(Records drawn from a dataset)
(** * repo2AI: the directory-tree serializer of [local_repo2ai.py]

    A shallow embedding of [describe_repo_contents_xml] and of its two nested
    functions [should_exclude_path] and [build_structure_xml], followed by
    the properties of the exclusion predicate, the content loader, the tree
    builder and the whole pipeline.

    Modelling conventions.
    - A Python [str] is a list of Unicode code points ([pystr]).
    - The platform is POSIX: [os.sep] is the character '/'.
    - The file system below [repo_folder] is a finite tree ([entry]); every
      system call the script makes on it ([os.listdir], [os.path.isfile],
      [os.path.isdir], [os.path.getsize], [open]/[read]) is an observation of
      that tree, and may raise.  Symbolic-link cycles and entries that change
      while the script runs are outside the model.
    - [print] calls (progress output) are not modelled. *)

From Stdlib Require Import Ascii String DecimalString.
From Stdlib Require Import NArith Bool Arith Lia List Permutation Sorted.
Import ListNotations.

Set Warnings "-register-all".


(* ================================================================= *)
(** * Python strings *)

Definition pystr := list N.

(** A string literal of the source, as code points. *)
Definition py (s : string) : pystr := map N_of_ascii (list_ascii_of_string s).
Arguments py s%_string.

Fixpoint list_eqb {A : Type} (eqb : A -> A -> bool) (l1 l2 : list A) : bool :=
  match l1, l2 with
  | [], [] => true
  | x :: l1', y :: l2' => eqb x y && list_eqb eqb l1' l2'
  | _, _ => false
  end.

(** [s == t] on strings. *)
Definition str_eqb : pystr -> pystr -> bool := list_eqb N.eqb.

(** [l == m] on lists of strings. *)
Definition parts_eqb : list pystr -> list pystr -> bool := list_eqb str_eqb.

(** [l[i:j]] for [0 <= i]. *)
Definition slice {A : Type} (l : list A) (i j : nat) : list A :=
  firstn (j - i) (skipn i l).

(** [range(n)]. *)
Definition range (n : nat) : list nat := seq 0 n.

(** [s.split(sep)] for a separator of one character. *)
Fixpoint split (sep : N) (s : pystr) : list pystr :=
  match s with
  | [] => [[]]
  | c :: rest =>
      if N.eqb c sep then [] :: split sep rest
      else match split sep rest with
           | [] => [[c]]
           | part :: parts => (c :: part) :: parts
           end
  end.

(** [sep.join(parts)]. *)
Fixpoint join (sep : pystr) (parts : list pystr) : pystr :=
  match parts with
  | [] => []
  | [p] => p
  | p :: rest => p ++ sep ++ join sep rest
  end.

(** [s.startswith(prefix)]. *)
Fixpoint startswith (s prefix : pystr) : bool :=
  match prefix, s with
  | [], _ => true
  | p :: prefix', c :: s' => N.eqb c p && startswith s' prefix'
  | _ :: _, [] => false
  end.

(** [s.endswith(suffix)]. *)
Definition endswith (s suffix : pystr) : bool :=
  (length suffix <=? length s) &&
  str_eqb (skipn (length s - length suffix) s) suffix.

(** [str(n)] for a non-negative integer: its decimal digits. *)
Definition str_of_int (n : N) : pystr :=
  py (NilZero.string_of_uint (N.to_uint n)).

Definition os_sep : N := 47.   (* '/' *)
Definition slash : N := 47.    (* the literal '/' of the source *)
Definition dot : N := 46.      (* '.' *)

(* ================================================================= *)
(** * Exceptions *)

(** The exception classes the script distinguishes.  [OSError] stands for
    every subclass of [OSError] other than [PermissionError]
    ([FileNotFoundError], [NotADirectoryError], ...); [OtherException] for any
    other subclass of [Exception]. *)
Inductive exn_class :=
| UnicodeDecodeError
| PermissionError
| OSError
| ValueError
| OtherException.

Record exn := mkExn { exn_type : exn_class; exn_str : pystr }.

Inductive result (A : Type) :=
| Ok (a : A)
| Raise (e : exn).
Arguments Ok {A} a.
Arguments Raise {A} e.

Definition bind {A B : Type} (r : result A) (k : A -> result B) : result B :=
  match r with
  | Ok a => k a
  | Raise e => Raise e
  end.

Notation "x <- r ;; k" := (bind r (fun x => k))
  (at level 61, r at next level, right associativity).

(** [except PermissionError] (line 45). *)
Definition is_PermissionError (e : exn) : bool :=
  match exn_type e with
  | PermissionError => true
  | _ => false
  end.

(** [except (UnicodeDecodeError, PermissionError, OSError)] (line 134). *)
Definition is_read_error (e : exn) : bool :=
  match exn_type e with
  | UnicodeDecodeError | PermissionError | OSError => true
  | _ => false
  end.

(* ================================================================= *)
(** * The exclusion predicate *)

(** Lines 23-25: some excluded file is [rel_path], or [rel_path] ends with
    ['/'] followed by it.  The [for] loop that leaves with [return True] is
    an [existsb]. *)
Definition file_rule (exclude_files : list pystr) (rel_path : pystr) : bool :=
  existsb (fun exclude_file =>
             str_eqb rel_path exclude_file
             || endswith rel_path (slash :: exclude_file))
          exclude_files.

(** Lines 33-37: the window of [path_parts] that starts at some index [i]
    and has the length of [exclude_parts] is [exclude_parts]. *)
Definition window_match (path_parts exclude_parts : list pystr) : bool :=
  (length exclude_parts <=? length path_parts) &&
  existsb (fun i =>
             parts_eqb (slice path_parts i (i + length exclude_parts))
                       exclude_parts)
          (range (length path_parts - length exclude_parts + 1)).

(** Lines 28-37. *)
Definition folder_rule (exclude_folders : list pystr) (rel_path : pystr)
  : bool :=
  let path_parts := split os_sep rel_path in
  existsb (fun exclude_folder =>
             let exclude_parts := split slash exclude_folder in
             window_match path_parts exclude_parts)
          exclude_folders.

(** [should_exclude_path(path, repo_folder)] (lines 17-39).  The two
    observations it makes of [path] are its arguments here: [is_file] is
    [os.path.isfile(path)] and [rel_path] is
    [os.path.relpath(path, repo_folder)]. *)
Definition should_exclude_path (exclude_folders exclude_files : list pystr)
    (is_file : bool) (rel_path : pystr) : bool :=
  if is_file && file_rule exclude_files rel_path then true
  else folder_rule exclude_folders rel_path.

(* ================================================================= *)
(** * The content sanitizer *)

(** The character class [[\x00-\x08\x0b\x0c\x0e-\x1f\x7f-\x9f]] of line 128,
    as its list of inclusive ranges. *)
Definition control_class : list (N * N) :=
  [(0, 8); (11, 11); (12, 12); (14, 31); (127, 159)]%N.

Definition in_class (class : list (N * N)) (c : N) : bool :=
  existsb (fun r => (fst r <=? c)%N && (c <=? snd r)%N) class.

(** [re.sub(class, repl, s)] for a pattern that is one character class:
    every character of the class is replaced by [repl], the others are
    copied. *)
Fixpoint re_sub (class : list (N * N)) (repl s : pystr) : pystr :=
  match s with
  | [] => []
  | c :: rest =>
      if in_class class c then repl ++ re_sub class repl rest
      else c :: re_sub class repl rest
  end.

(** Line 128. *)
Definition sanitize (content : pystr) : pystr :=
  re_sub control_class [] content.

(* ================================================================= *)
(** * Language detection *)

(** [ext] of [os.path.splitext(p)]: the suffix of the base name that starts
    at its last dot, unless only dots precede that dot. *)
Fixpoint from_last_dot (s : pystr) : option pystr :=
  match s with
  | [] => None
  | c :: rest =>
      match from_last_dot rest with
      | Some ext => Some ext
      | None => if N.eqb c dot then Some s else None
      end
  end.

Definition splitext_ext (p : pystr) : pystr :=
  let base := last (split slash p) [] in
  match from_last_dot base with
  | None => []
  | Some ext =>
      if forallb (N.eqb dot) (firstn (length base - length ext) base)
      then [] else ext
  end.

(** [s.lower()], modelled on ASCII strings: the letters A-Z are shifted,
    the other code points are left as they are.  On a string that holds a
    code point above 127 [str.lower()] may differ (it maps U+212A to 'k',
    for one); the properties of the language are stated for ASCII
    names. *)
Definition lower (s : pystr) : pystr :=
  map (fun c => if (65 <=? c)%N && (c <=? 90)%N then (c + 32)%N else c) s.

(** The dictionary of lines 80-107. *)
Definition extension_to_language : list (pystr * pystr) :=
  [ (py ".py", py "python"); (py ".js", py "javascript");
    (py ".ts", py "typescript"); (py ".jsx", py "javascript");
    (py ".tsx", py "typescript"); (py ".java", py "java");
    (py ".cpp", py "cpp"); (py ".c", py "c"); (py ".cs", py "csharp");
    (py ".html", py "html"); (py ".css", py "css"); (py ".rb", py "ruby");
    (py ".php", py "php"); (py ".go", py "go"); (py ".rs", py "rust");
    (py ".swift", py "swift"); (py ".kt", py "kotlin"); (py ".sh", py "bash");
    (py ".md", py "markdown"); (py ".json", py "json"); (py ".xml", py "xml");
    (py ".yaml", py "yaml"); (py ".yml", py "yaml"); (py ".sql", py "sql");
    (py ".r", py "r"); (py ".scala", py "scala") ].

(** [d.get(key, default)]. *)
Fixpoint dict_get (d : list (pystr * pystr)) (key default : pystr) : pystr :=
  match d with
  | [] => default
  | (k, v) :: rest => if str_eqb k key then v else dict_get rest key default
  end.

(** Lines 79 and 109. *)
Definition language_of (item : pystr) : pystr :=
  dict_get extension_to_language (lower (splitext_ext item)) (py "text").

(* ================================================================= *)
(** * The file system *)

(** What the script can observe of a file: [os.path.getsize] and the text
    that [open(..., encoding='utf-8', errors='ignore')] followed by [read()]
    gives.  Either may raise. *)
Record file_io := mkFile {
  getsize : result N;
  read : result pystr }.

(** An entry of the tree under [repo_folder].
    - [RegularFile]: [os.path.isfile] holds.
    - [Special]: neither [os.path.isfile] nor [os.path.isdir] holds (a
      dangling symbolic link, a socket, a FIFO).
    - [Directory err items]: [os.path.isdir] holds.  [items] are the entries
      the directory contains, in the order [os.listdir] enumerates them;
      when [err] is [Some e], [os.listdir] raises [e] instead of returning
      their names. *)
Inductive entry :=
| RegularFile (f : file_io)
| Special (f : file_io)
| Directory (err : option exn) (items : list (pystr * entry)).

Definition isfile (e : entry) : bool :=
  match e with RegularFile _ => true | _ => false end.

Definition isdir (e : entry) : bool :=
  match e with Directory _ _ => true | _ => false end.

(** The entry a name denotes in a directory. *)
Fixpoint lookup (items : list (pystr * entry)) (name : pystr) : option entry :=
  match items with
  | [] => None
  | (n, e) :: rest => if str_eqb n name then Some e else lookup rest name
  end.

(** [os.path.relpath(item_path, repo_folder)], for the path made of
    [repo_folder] and the names [segments]. *)
Definition relpath (segments : list pystr) : pystr := join [os_sep] segments.
(** * hyper-ops: the HostedCluster reconciler and its upsert primitive

    A shallow embedding of [controllers/hyperops_controller.go] (the current
    revision, with [setupClusterConfig] and [createArgoCDClusterSecret], and
    in the module [Rev1] the revision before it) and of
    [controllers/utils.go].

    Go values are embedded as follows.
    - [string] and [[]byte] are byte sequences: Rocq [string].
    - [error] is an interface value that may be nil: [option error].
    - A Go map is a reference to a mutable table (or nil): a location in
      the process heap, [option loc].  Two variables holding the same map
      share the location.
    - Kubernetes API servers are finite maps from object identities to the
      stored manifests.  Every client call consumes one entry of an
      environment script that may make the call fail with a status error,
      and is recorded in a call log.
    - A panic aborts the whole computation. *)

From Stdlib Require Import String Ascii ZArith.
From stdpp Require Import base strings gmap list.

Local Open Scope string_scope.

(** ** Errors *)

Inductive StatusReason :=
| NotFound | AlreadyExists | Conflict | Forbidden | Unauthorized
| ServerTimeout | InternalError.

Inductive error :=
| StatusError (reason : StatusReason)   (* apierrors.StatusError *)
| ErrWaitTimeout                        (* wait.ErrWaitTimeout *)
| Errorf (msg : string).                (* fmt.Errorf and library errors *)

#[global] Instance StatusReason_eq_dec : EqDecision StatusReason.
Proof. solve_decision. Defined.
#[global] Instance error_eq_dec : EqDecision error.
Proof. solve_decision. Defined.

Definition IsNotFound (err : error) : bool :=
  match err with StatusError NotFound => true | _ => false end.

Definition IsConflict (err : error) : bool :=
  match err with StatusError Conflict => true | _ => false end.

(* client.IgnoreNotFound *)
Definition IgnoreNotFound (err : option error) : option error :=
  match err with
  | Some e => if IsNotFound e then None else Some e
  | None => None
  end.

(** ** Objects *)

Inductive ObjKind := HostedCluster | Secret | ServiceAccount | ClusterRoleBinding.

#[global] Instance ObjKind_eq_dec : EqDecision ObjKind.
Proof. solve_decision. Defined.

Definition ObjKind_to_nat (k : ObjKind) : nat :=
  match k with
  | HostedCluster => 0 | Secret => 1 | ServiceAccount => 2 | ClusterRoleBinding => 3
  end.

Definition ObjKind_of_nat (n : nat) : option ObjKind :=
  match n with
  | 0 => Some HostedCluster | 1 => Some Secret | 2 => Some ServiceAccount
  | 3 => Some ClusterRoleBinding | _ => None
  end.

#[global] Instance ObjKind_countable : Countable ObjKind.
Proof.
  apply (inj_countable ObjKind_to_nat ObjKind_of_nat).
  intros []; reflexivity.
Defined.

Record Subject := mkSubject {
  subjKind : string; subjName : string; subjNamespace : string }.

Record RoleRef := mkRoleRef {
  refAPIGroup : string; refKind : string; refName : string }.

#[global] Instance Subject_eq_dec : EqDecision Subject.
Proof. solve_decision. Defined.
#[global] Instance RoleRef_eq_dec : EqDecision RoleRef.
Proof. solve_decision. Defined.

(** What an API server stores under an identity (kind, namespace, name):
    the fields of HostedCluster, Secret, ServiceAccount and
    ClusterRoleBinding that the controller touches.  An absent map and an
    empty map serialise alike. *)
Record Manifest := mkManifest {
  mLabels : gmap string string;
  mAnnotations : gmap string string;
  mDeletionTimestamp : option Z;
  mData : gmap string string;
  mType : string;
  mSubjects : list Subject;
  mRoleRef : RoleRef }.

#[global] Instance Manifest_eq_dec : EqDecision Manifest.
Proof. solve_decision. Defined.

Abbreviation loc := nat.

(** The same object decoded into process memory.  [Labels] is a Go map:
    a reference into the heap, or nil. *)
Record Object := mkObject {
  kind : ObjKind;
  Namespace : string;
  Name : string;
  Labels : option loc;
  Annotations : gmap string string;
  DeletionTimestamp : option Z;
  Data : gmap string string;
  Type_ : string;
  Subjects : list Subject;
  RoleRef_ : RoleRef }.

Definition noRoleRef : RoleRef := mkRoleRef "" "" "".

## [How to complete this task]
Send back an exact copy of only the lines from the line with "for one); the" up to and including the line with "Definition language_of (item" in the data above.

## [Solution below]
    for one); the properties of the language are stated for ASCII
    names. *)
Definition lower (s : pystr) : pystr :=
  map (fun c => if (65 <=? c)%N && (c <=? 90)%N then (c + 32)%N else c) s.

(** The dictionary of lines 80-107. *)
Definition extension_to_language : list (pystr * pystr) :=
  [ (py ".py", py "python"); (py ".js", py "javascript");
    (py ".ts", py "typescript"); (py ".jsx", py "javascript");
    (py ".tsx", py "typescript"); (py ".java", py "java");
    (py ".cpp", py "cpp"); (py ".c", py "c"); (py ".cs", py "csharp");
    (py ".html", py "html"); (py ".css", py "css"); (py ".rb", py "ruby");
    (py ".php", py "php"); (py ".go", py "go"); (py ".rs", py "rust");
    (py ".swift", py "swift"); (py ".kt", py "kotlin"); (py ".sh", py "bash");
    (py ".md", py "markdown"); (py ".json", py "json"); (py ".xml", py "xml");
    (py ".yaml", py "yaml"); (py ".yml", py "yaml"); (py ".sql", py "sql");
    (py ".r", py "r"); (py ".scala", py "scala") ].

(** [d.get(key, default)]. *)
Fixpoint dict_get (d : list (pystr * pystr)) (key default : pystr) : pystr :=
  match d with
  | [] => default
  | (k, v) :: rest => if str_eqb k key then v else dict_get rest key default
  end.

(** Lines 79 and 109. *)
Definition language_of (item : pystr) : pystr :=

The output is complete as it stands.